● **Instructions to follow**
Line count for "Ecat": give the number of lines in the records below that hold it, and nothing else.

-------- Dataset records --------

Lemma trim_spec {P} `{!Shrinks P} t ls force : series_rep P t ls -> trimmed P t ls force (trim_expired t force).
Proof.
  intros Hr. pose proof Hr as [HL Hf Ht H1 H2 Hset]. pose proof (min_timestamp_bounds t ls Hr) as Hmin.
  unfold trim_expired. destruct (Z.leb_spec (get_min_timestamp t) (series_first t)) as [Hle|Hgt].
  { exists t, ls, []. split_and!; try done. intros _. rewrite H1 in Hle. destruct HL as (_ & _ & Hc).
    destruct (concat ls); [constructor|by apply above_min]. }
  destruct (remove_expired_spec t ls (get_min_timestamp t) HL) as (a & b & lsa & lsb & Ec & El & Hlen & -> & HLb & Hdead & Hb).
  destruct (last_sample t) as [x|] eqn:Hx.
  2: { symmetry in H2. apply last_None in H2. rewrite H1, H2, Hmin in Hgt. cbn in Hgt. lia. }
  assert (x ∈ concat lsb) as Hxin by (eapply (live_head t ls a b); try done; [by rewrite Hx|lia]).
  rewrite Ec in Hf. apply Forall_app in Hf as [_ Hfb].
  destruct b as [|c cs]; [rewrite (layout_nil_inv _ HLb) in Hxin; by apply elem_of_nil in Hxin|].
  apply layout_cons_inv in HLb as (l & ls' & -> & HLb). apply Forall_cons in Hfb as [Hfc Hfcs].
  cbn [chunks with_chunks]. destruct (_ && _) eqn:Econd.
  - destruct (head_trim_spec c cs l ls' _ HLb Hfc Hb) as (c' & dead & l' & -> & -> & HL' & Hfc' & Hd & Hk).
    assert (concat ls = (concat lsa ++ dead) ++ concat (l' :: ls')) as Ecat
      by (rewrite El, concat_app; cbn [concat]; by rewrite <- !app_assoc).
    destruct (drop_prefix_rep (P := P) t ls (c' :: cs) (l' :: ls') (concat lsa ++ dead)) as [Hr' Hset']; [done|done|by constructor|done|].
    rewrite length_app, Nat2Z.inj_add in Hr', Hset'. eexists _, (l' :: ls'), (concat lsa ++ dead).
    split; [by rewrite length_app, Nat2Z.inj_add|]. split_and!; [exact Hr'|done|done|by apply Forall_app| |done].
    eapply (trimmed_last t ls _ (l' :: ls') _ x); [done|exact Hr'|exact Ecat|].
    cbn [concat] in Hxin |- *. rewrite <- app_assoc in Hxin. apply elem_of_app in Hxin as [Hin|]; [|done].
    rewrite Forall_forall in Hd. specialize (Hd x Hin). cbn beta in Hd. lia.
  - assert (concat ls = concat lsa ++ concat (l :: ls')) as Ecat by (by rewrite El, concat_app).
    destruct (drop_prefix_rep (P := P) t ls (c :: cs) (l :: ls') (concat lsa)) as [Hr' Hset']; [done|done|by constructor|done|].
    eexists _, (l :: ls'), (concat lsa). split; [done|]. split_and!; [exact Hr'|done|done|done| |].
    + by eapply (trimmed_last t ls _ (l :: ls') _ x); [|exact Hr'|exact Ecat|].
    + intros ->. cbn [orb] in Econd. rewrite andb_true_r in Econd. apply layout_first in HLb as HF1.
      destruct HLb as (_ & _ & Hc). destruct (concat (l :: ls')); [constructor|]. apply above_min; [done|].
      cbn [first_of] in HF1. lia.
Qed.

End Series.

--------

● **Written reply**
4